===== GIVEN DATA

Fixpoint prefetched_loop (e : env) (l : list fetchedBlock) (prevHash : Z) (remembered : bool) (last : Z) (t : tick)
  : tick * Z :=
  match l with
  | [] => (t, last)
  | b :: l =>
      if breaks_chain prevHash b then (if remembered then recheckSkipped e t else t, last)
      else match ferr b, raw b with
           | Some err, _ =>
               match pass_block e b err t with
               | (t, Some h) => prefetched_loop e l h false (number b) t
               | (t, None) => (t, last)
               end
           | None, None => (t, last)
           | None, Some r =>
               match write_block e (number b) r (t_stored t) with
               | (s, None) => prefetched_loop e l (raw_hash r) false (number b) (set_stored s t)
               | (s, Some err) => (revertStaleBlock e err (set_stored s t), last)
               end
           end
  end.

Definition indexPrefetched (c : loop_config) (e : env) (lastIndexed latest : Z) (t : tick) : tick * Z :=
  let '(t, (from, prevHash, remembered, ok)) := anchor c e lastIndexed t in
  if negb ok || (latest <=? from) then (t, from)
  else prefetched_loop e (prefetchBlocks e (from + 1) latest) prevHash remembered from t.

(** [finishOldest] over the whole queue: the blocks in flight are written in
    order; the first that fails gives the error, and the ones behind it are
    rolled back. *)
Fixpoint drain (e : env) (queue : list (Z * raw_block)) (last : Z) (t : tick) : tick * Z * option write_err :=
  match queue with
  | [] => (t, last, None)
  | (n, r) :: queue =>
      match write_block e n r (t_stored t) with
      | (s, None) => drain e queue n (set_stored s t)
      | (s, Some err) => (set_stored s t, last, Some err)
      end
  end.

(** The deferred revert, once every open transaction has been rolled back. *)
Definition finish (e : env) (r : tick * Z * option write_err) : tick * Z :=
  match r with
  | (t, last, None) => (t, last)
  | (t, last, Some err) => (revertStaleBlock e err t, last)
  end.

Fixpoint pipelined_loop (e : env) (depth : nat) (l : list fetchedBlock) (prevHash : Z) (remembered : bool)
    (queue : list (Z * raw_block)) (last : Z) (t : tick) : tick * Z :=
  match l with
  | [] => finish e (drain e queue last t)
  | b :: l =>
      if breaks_chain prevHash b
      then finish e (drain e queue last (if remembered then recheckSkipped e t else t))
      else match ferr b, raw b with
           | Some err, None => finish e (drain e queue last t)
           | Some err, Some _ =>
               match drain e queue last t with
               | (t, last, Some werr) => finish e (t, last, Some werr)
               | (t, last, None) =>
                   match pass_block e b err t with
                   | (t, Some h) => pipelined_loop e depth l h false [] (number b) t
                   | (t, None) => (t, last)
                   end
               end
           | None, None => finish e (drain e queue last t)
           | None, Some r =>
               if raw_empty r then
                 match drain e queue last t with
                 | (t, last, Some werr) => finish e (t, last, Some werr)
                 | (t, last, None) =>
                     match write_block e (number b) r (t_stored t) with
                     | (s, None) => pipelined_loop e depth l (raw_hash r) false [] (number b) (set_stored s t)
                     | (s, Some err) => finish e (set_stored s t, last, Some err)
                     end
                 end
               else
                 let queue := queue ++ [(number b, r)] in
                 if (depth <=? length queue)%nat then
                   match queue with
                   | [] => (t, last)
                   | (n, r0) :: queue =>
                       match write_block e n r0 (t_stored t) with
                       | (s, None) => pipelined_loop e depth l (raw_hash r) false queue n (set_stored s t)
                       | (s, Some err) => finish e (set_stored s t, last, Some err)
                       end
                   end
                 else pipelined_loop e depth l (raw_hash r) false queue last t
           end
  end.

Definition indexPipelined (c : loop_config) (e : env) (depth : nat) (lastIndexed latest : Z) (t : tick) : tick * Z :=
  let '(t, (from, prevHash, remembered, ok)) := anchor c e lastIndexed t in
  if negb ok || (latest <=? from) then (t, from)
  else pipelined_loop e depth (prefetchBlocks e (from + 1) latest) prevHash remembered [] from t.

(** ** The standard tick

    The reorg check and its revert have their own answers. *)

Record reorg_env := mkReorgEnv { g_answers : answers; g_latest_ok : bool; g_del : Z → fault }.

Definition index_loop (c : loop_config) (e : env) (pipelineDepth : Z) (last latest : Z) (t : tick) : tick * Z :=
  if 1 <? pipelineDepth then indexPipelined c e (Z.to_nat pipelineDepth) last latest t
  else indexPrefetched c e last latest t.

Definition standardTick (c : loop_config) (g : reorg_env) (e : env) (pipelineDepth lastIndexed latest : Z) (t : tick)
  : tick * Z :=
  if 0 <? lastIndexed then
    match detectReorg (g_answers g) (t_stored t) lastIndexed with
    | (_, Some _) => (t, lastIndexed)
    | (depth, None) =>
        if 0 <? depth then
          match handleReorg (g_latest_ok g) (g_del g) (lastIndexed - depth + 1) (t_stored t) with
          | Some (s, None) => index_loop c e pipelineDepth (lastIndexed - depth) latest (set_stored s t)
          | Some (s, Some _) => (set_stored s t, lastIndexed)
          | None => (t, lastIndexed)
          end
        else index_loop c e pipelineDepth lastIndexed latest t
    end
  else index_loop c e pipelineDepth lastIndexed latest t.

(** ** Realtime *)

Record realtime := mkRealtime {
  lastProcessedBlock : Z; behind : Z; lastSafe : Z; rt : tick; failedRevertFrom : Z; revertPending : bool }.

Definition set_cursor (n : Z) (r : realtime) : realtime :=
  mkRealtime n (behind r) (lastSafe r) (rt r) (failedRevertFrom r) (revertPending r).
Definition set_tick (t : tick) (r : realtime) : realtime :=
  mkRealtime (lastProcessedBlock r) (behind r) (lastSafe r) t (failedRevertFrom r) (revertPending r).

Definition safe_block (latest confirmations : Z) : Z := latest -₆₄ confirmations.

Definition Behind (r : realtime) : Z := if lastSafe r <=? lastProcessedBlock r then 0 else behind r.

(** [save] is what SaveMissingRanges meets; a bound above the bigint range fails
    to encode. *)
Definition jumpIfFarBehind (g : reorg_env) (save : fault) (limit safeBlock : Z) (r : realtime) : realtime * Z :=
  let last := lastProcessedBlock r in
  let r := mkRealtime last (if last <? safeBlock then safeBlock -₆₄ last else behind r) safeBlock
             (rt r) (failedRevertFrom r) (revertPending r) in
  if (limit =? 0) || (safeBlock <=? last +₆₄ limit) || revertPending r then (r, last) else
  let stays := if 0 <? last
               then match detectReorg (g_answers g) (t_stored (rt r)) last with
                    | (_, Some _) => true
                    | (depth, None) => 0 <? depth
                    end
               else false in
  if stays then (r, last) else
  let from := last +₆₄ 1 in
  let to := safeBlock -₆₄ 1 in
  let recorded_tick := mkTick (t_stored (rt r)) (t_missing (rt r) ∪ range_set from to) (t_receipts (rt r)) in
  if negb (bigint from && bigint to) || (to <? from) then (r, last)
  else match save with
       | Refused => (r, last)
       | AckLost => (set_tick recorded_tick r, last)
       | NoFault => (set_cursor to (set_tick recorded_tick r), to)
       end.

Definition resumeAfterFailedRevert (highest_ok : bool) (r : realtime) : realtime * bool :=
  if failedRevertFrom r =? 0 then (r, true)
  else if negb highest_ok then (r, false)
  else
    let cursor := lastProcessedBlock r in
    let resume := failedRevertFrom r -₆₄ 1 in
    let resume := match HighestBlockAtOrBelow (t_stored (rt r)) cursor with
                  | Some (m, _) => if resume <? m then m else resume
                  | None => resume
                  end in
    let cursor := if resume <? cursor then resume else cursor in
    (mkRealtime cursor (behind r) (lastSafe r) (rt r) 0 (revertPending r), true).

Definition realtime_loop : loop_config := mkLoop 0 true.

(** The loop, with the cursor and [behind] it leaves. *)
Definition realtime_index (e : env) (pipelineDepth safeBlock last : Z) (r : realtime) : realtime :=
  let '(t, n) := index_loop realtime_loop e pipelineDepth last safeBlock (rt r) in
  mkRealtime n (if last <? n then safeBlock -₆₄ n else behind r) (lastSafe r) t (failedRevertFrom r) (revertPending r).

(** [indexUpTo] once no failed revert is left to look at. *)
Definition check_and_index (g : reorg_env) (e : env) (pipelineDepth safeBlock last : Z) (r : realtime) : realtime :=
  if safeBlock <=? last then r
  else if 0 <? last then
    match detectReorg (g_answers g) (t_stored (rt r)) last with
    | (_, Some _) => r
    | (depth, None) =>
        if 0 <? depth then
          let from := last +₆₄ 1 -₆₄ depth in
          match realtime_handleReorg (g_latest_ok g) (g_del g) from (t_stored (rt r)) with
          | Some (s, Some _) =>
              mkRealtime (lastProcessedBlock r) (behind r) (lastSafe r) (set_stored s (rt r)) from true
          | Some (s, None) =>
              mkRealtime (last -₆₄ depth) (behind r) (lastSafe r) (set_stored s (rt r)) (failedRevertFrom r) false
          | None => r
          end
        else realtime_index e pipelineDepth safeBlock last
               (mkRealtime (lastProcessedBlock r) (behind r) (lastSafe r) (rt r) (failedRevertFrom r) false)
    end
  else realtime_index e pipelineDepth safeBlock last r.

Definition indexUpTo (g : reorg_env) (e : env) (highest_ok : bool) (pipelineDepth lastProcessed safeBlock : Z) (r : realtime)
  : realtime :=
  if failedRevertFrom r =? 0 then check_and_index g e pipelineDepth safeBlock lastProcessed r
  else match resumeAfterFailedRevert highest_ok r with
       | (r, false) => r
       | (r, true) => check_and_index g e pipelineDepth safeBlock (lastProcessedBlock r) r
       end.

(** One new head: [runSubscriptionMode] and [runPollingMode] do the same. *)
Record head_event := mkHead {
  h_latest : Z; h_jump : reorg_env; h_save : fault; h_reorg : reorg_env; h_env : env; h_highest_ok : bool }.

Definition on_head (confirmations limit pipelineDepth : Z) (h : head_event) (r : realtime) : realtime :=
  let safe := safe_block (h_latest h) confirmations in
  let '(r, last) := jumpIfFarBehind (h_jump h) (h_save h) limit safe r in
  indexUpTo (h_reorg h) (h_env h) (h_highest_ok h) pipelineDepth last safe r.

==========

WORK ITEM:
Make a list of all lines in the data that contain "jumpIfFarBehind".

SOLUTION FOR THIS EXERCISE:
Definition jumpIfFarBehind (g : reorg_env) (save : fault) (limit safeBlock : Z) (r : realtime) : realtime * Z :=
  let '(r, last) := jumpIfFarBehind (h_jump h) (h_save h) limit safe r in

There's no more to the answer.